**REQUIRED WORK:**
A single stretch of the material below is to be transcribed exactly, starting at the line with "assert (Hne : steps" and ending after the line with "unfold randomLoopInterval. rewrite".

**DATA RECORDS:**
----------------
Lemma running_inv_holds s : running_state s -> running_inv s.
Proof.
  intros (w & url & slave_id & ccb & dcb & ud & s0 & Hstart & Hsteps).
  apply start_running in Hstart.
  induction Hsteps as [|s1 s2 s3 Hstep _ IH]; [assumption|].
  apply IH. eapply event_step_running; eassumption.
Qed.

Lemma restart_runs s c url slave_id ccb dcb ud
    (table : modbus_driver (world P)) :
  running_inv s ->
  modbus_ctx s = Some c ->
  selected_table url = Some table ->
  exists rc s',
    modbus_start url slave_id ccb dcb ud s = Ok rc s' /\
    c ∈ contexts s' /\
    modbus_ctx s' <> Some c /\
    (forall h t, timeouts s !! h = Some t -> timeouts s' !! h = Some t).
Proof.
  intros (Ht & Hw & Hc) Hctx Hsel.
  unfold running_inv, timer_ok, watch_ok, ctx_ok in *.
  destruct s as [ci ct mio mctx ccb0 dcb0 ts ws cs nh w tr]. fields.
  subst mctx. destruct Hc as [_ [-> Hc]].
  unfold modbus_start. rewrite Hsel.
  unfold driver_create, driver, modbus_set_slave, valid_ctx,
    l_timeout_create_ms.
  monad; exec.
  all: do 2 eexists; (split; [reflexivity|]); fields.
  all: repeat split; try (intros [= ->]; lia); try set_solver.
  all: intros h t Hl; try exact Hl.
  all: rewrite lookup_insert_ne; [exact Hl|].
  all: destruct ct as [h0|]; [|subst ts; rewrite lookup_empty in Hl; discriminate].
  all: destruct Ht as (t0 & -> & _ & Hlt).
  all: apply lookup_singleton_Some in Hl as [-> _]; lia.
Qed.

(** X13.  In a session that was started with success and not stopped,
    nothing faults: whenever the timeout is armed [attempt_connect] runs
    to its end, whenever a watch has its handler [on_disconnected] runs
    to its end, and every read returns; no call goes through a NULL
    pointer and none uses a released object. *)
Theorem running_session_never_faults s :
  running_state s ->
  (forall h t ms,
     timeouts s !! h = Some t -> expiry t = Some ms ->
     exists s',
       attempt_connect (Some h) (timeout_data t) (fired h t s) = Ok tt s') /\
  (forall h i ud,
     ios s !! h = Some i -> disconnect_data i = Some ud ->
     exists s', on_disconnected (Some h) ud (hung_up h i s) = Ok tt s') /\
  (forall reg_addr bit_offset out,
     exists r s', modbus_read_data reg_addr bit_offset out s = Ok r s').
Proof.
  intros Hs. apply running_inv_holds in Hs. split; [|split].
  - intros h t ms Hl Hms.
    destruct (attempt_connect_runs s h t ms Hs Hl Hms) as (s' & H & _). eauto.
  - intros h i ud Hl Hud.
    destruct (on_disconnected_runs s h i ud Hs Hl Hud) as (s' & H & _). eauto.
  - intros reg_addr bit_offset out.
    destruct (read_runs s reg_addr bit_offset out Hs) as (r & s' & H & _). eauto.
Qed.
----------------
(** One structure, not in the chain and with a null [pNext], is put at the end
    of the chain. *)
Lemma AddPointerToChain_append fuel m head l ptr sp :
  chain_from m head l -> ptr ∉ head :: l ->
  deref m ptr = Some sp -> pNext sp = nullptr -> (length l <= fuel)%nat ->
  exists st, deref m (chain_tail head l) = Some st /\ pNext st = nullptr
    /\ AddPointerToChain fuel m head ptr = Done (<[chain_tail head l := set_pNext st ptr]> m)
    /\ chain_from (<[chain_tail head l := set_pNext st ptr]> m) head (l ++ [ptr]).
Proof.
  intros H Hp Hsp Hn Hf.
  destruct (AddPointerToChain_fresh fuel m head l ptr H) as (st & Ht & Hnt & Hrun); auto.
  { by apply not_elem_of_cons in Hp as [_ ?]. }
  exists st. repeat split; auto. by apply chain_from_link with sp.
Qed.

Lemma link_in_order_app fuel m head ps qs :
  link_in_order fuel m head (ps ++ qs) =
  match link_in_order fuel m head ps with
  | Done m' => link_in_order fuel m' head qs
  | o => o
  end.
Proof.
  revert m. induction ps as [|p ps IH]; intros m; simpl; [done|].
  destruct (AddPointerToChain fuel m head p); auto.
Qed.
----------------
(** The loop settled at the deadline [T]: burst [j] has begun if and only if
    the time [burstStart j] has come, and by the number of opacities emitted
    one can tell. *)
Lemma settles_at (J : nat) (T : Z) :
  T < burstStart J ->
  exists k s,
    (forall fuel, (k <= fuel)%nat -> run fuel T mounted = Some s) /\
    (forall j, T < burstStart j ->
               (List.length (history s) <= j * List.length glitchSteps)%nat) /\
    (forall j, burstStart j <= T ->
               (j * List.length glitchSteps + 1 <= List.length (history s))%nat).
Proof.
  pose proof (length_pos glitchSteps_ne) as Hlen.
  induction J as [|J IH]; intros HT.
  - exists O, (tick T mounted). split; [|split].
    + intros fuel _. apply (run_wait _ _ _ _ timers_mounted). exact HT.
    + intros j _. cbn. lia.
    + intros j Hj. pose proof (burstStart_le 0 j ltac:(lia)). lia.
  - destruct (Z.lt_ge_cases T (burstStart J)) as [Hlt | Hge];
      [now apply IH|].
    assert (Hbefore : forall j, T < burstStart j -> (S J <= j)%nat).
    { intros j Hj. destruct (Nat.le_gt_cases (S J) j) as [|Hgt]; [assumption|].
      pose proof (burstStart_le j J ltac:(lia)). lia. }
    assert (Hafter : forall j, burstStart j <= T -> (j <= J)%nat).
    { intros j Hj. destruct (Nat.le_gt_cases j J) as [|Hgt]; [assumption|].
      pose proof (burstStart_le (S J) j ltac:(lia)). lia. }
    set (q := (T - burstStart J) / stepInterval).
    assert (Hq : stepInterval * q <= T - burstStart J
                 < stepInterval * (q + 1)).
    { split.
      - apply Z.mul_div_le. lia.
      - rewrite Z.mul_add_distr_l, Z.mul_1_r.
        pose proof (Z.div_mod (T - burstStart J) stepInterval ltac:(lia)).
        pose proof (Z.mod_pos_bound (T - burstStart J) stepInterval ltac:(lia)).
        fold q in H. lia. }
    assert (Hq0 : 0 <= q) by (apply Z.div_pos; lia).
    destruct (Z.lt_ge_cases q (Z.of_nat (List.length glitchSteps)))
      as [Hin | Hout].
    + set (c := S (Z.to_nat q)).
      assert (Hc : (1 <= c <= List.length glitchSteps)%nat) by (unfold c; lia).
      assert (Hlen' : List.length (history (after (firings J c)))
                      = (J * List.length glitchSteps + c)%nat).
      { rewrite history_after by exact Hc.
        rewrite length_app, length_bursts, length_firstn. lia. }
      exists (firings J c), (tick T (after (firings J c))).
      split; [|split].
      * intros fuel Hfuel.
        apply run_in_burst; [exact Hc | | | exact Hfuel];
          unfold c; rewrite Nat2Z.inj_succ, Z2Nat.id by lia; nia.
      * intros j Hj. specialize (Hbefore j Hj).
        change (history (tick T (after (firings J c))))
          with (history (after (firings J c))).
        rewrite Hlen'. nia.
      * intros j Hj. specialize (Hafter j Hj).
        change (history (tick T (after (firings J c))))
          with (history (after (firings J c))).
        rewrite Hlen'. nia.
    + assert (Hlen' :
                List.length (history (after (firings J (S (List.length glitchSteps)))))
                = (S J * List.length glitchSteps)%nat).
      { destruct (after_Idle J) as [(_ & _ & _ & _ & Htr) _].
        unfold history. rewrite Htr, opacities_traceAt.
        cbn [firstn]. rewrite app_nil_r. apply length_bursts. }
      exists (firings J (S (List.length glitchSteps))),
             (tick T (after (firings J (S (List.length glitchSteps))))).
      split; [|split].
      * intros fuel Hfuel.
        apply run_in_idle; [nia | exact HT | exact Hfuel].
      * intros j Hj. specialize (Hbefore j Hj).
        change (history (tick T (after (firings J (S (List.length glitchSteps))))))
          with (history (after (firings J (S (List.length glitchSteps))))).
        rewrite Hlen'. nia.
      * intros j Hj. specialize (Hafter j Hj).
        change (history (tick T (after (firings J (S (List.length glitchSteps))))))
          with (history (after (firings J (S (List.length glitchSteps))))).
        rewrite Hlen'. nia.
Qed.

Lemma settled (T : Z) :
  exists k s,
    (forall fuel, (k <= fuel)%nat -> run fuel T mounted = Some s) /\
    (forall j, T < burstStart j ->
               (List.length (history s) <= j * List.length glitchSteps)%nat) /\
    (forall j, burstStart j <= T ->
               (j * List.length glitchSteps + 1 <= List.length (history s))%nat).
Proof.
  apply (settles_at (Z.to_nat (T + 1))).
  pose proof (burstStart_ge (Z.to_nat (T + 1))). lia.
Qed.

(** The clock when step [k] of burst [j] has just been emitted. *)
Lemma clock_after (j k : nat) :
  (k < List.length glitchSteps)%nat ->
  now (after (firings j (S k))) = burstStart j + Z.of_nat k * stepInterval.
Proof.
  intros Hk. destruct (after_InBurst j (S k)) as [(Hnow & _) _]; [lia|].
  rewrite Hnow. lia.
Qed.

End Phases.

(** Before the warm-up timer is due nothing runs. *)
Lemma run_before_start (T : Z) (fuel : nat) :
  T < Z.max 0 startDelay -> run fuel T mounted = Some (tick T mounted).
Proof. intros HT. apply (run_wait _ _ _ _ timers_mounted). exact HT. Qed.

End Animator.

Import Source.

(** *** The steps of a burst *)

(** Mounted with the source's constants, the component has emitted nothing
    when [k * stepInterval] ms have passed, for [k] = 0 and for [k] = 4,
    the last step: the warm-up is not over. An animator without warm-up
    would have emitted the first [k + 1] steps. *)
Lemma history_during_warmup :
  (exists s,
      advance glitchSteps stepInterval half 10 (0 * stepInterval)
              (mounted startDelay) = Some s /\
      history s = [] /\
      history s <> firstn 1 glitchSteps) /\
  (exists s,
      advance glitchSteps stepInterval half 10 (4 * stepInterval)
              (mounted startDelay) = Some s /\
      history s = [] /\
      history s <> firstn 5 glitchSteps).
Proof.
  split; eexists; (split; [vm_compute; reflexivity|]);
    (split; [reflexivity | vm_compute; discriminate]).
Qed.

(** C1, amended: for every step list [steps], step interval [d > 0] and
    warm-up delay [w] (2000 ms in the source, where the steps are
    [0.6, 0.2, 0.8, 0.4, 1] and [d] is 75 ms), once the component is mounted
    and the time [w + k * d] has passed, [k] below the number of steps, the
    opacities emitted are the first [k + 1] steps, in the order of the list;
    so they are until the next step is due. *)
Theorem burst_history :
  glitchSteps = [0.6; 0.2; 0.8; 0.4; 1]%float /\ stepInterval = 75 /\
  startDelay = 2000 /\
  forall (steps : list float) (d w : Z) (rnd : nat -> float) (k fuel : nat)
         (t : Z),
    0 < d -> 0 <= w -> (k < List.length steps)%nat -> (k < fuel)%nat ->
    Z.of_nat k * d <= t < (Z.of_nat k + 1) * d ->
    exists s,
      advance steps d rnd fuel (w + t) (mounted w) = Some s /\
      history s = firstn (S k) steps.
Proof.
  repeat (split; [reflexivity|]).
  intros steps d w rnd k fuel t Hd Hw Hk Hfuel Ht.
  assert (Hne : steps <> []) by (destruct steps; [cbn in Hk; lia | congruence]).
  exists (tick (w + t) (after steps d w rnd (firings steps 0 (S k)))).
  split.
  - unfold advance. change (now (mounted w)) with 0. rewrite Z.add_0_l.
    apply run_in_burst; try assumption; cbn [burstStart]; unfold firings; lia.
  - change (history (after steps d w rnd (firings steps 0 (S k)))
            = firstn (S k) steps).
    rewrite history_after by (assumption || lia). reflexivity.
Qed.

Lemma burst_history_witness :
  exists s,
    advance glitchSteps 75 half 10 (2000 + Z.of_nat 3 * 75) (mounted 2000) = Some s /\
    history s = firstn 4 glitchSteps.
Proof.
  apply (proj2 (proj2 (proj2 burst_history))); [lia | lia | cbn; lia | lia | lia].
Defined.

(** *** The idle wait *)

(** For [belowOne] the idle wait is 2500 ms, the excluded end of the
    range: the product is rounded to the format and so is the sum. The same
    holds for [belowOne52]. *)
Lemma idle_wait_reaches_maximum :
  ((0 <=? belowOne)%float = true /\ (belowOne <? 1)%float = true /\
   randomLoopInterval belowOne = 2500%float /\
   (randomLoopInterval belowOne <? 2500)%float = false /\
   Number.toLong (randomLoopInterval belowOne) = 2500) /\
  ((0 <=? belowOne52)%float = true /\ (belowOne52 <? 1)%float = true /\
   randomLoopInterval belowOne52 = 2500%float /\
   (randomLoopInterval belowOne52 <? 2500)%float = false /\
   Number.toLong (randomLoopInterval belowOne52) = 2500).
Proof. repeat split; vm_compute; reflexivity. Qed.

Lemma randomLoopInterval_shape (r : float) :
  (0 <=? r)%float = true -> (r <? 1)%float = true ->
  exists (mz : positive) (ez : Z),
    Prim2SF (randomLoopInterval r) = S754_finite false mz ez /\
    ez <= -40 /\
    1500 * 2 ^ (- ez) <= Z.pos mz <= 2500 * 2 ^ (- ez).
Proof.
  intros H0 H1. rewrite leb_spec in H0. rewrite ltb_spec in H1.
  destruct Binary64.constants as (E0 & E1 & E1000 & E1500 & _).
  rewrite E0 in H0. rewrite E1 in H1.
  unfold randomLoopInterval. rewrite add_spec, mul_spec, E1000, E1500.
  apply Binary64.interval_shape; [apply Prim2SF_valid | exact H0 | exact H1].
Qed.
----------------
**RESPONSE TO THE TASK:**
  assert (Hne : steps <> []) by (destruct steps; [cbn in Hk; lia | congruence]).
  exists (tick (w + t) (after steps d w rnd (firings steps 0 (S k)))).
  split.
  - unfold advance. change (now (mounted w)) with 0. rewrite Z.add_0_l.
    apply run_in_burst; try assumption; cbn [burstStart]; unfold firings; lia.
  - change (history (after steps d w rnd (firings steps 0 (S k)))
            = firstn (S k) steps).
    rewrite history_after by (assumption || lia). reflexivity.
Qed.

Lemma burst_history_witness :
  exists s,
    advance glitchSteps 75 half 10 (2000 + Z.of_nat 3 * 75) (mounted 2000) = Some s /\
    history s = firstn 4 glitchSteps.
Proof.
  apply (proj2 (proj2 (proj2 burst_history))); [lia | lia | cbn; lia | lia | lia].
Defined.

(** *** The idle wait *)

(** For [belowOne] the idle wait is 2500 ms, the excluded end of the
    range: the product is rounded to the format and so is the sum. The same
    holds for [belowOne52]. *)
Lemma idle_wait_reaches_maximum :
  ((0 <=? belowOne)%float = true /\ (belowOne <? 1)%float = true /\
   randomLoopInterval belowOne = 2500%float /\
   (randomLoopInterval belowOne <? 2500)%float = false /\
   Number.toLong (randomLoopInterval belowOne) = 2500) /\
  ((0 <=? belowOne52)%float = true /\ (belowOne52 <? 1)%float = true /\
   randomLoopInterval belowOne52 = 2500%float /\
   (randomLoopInterval belowOne52 <? 2500)%float = false /\
   Number.toLong (randomLoopInterval belowOne52) = 2500).
Proof. repeat split; vm_compute; reflexivity. Qed.

Lemma randomLoopInterval_shape (r : float) :
  (0 <=? r)%float = true -> (r <? 1)%float = true ->
  exists (mz : positive) (ez : Z),
    Prim2SF (randomLoopInterval r) = S754_finite false mz ez /\
    ez <= -40 /\
    1500 * 2 ^ (- ez) <= Z.pos mz <= 2500 * 2 ^ (- ez).
Proof.
  intros H0 H1. rewrite leb_spec in H0. rewrite ltb_spec in H1.
  destruct Binary64.constants as (E0 & E1 & E1000 & E1500 & _).
  rewrite E0 in H0. rewrite E1 in H1.
  unfold randomLoopInterval. rewrite add_spec, mul_spec, E1000, E1500.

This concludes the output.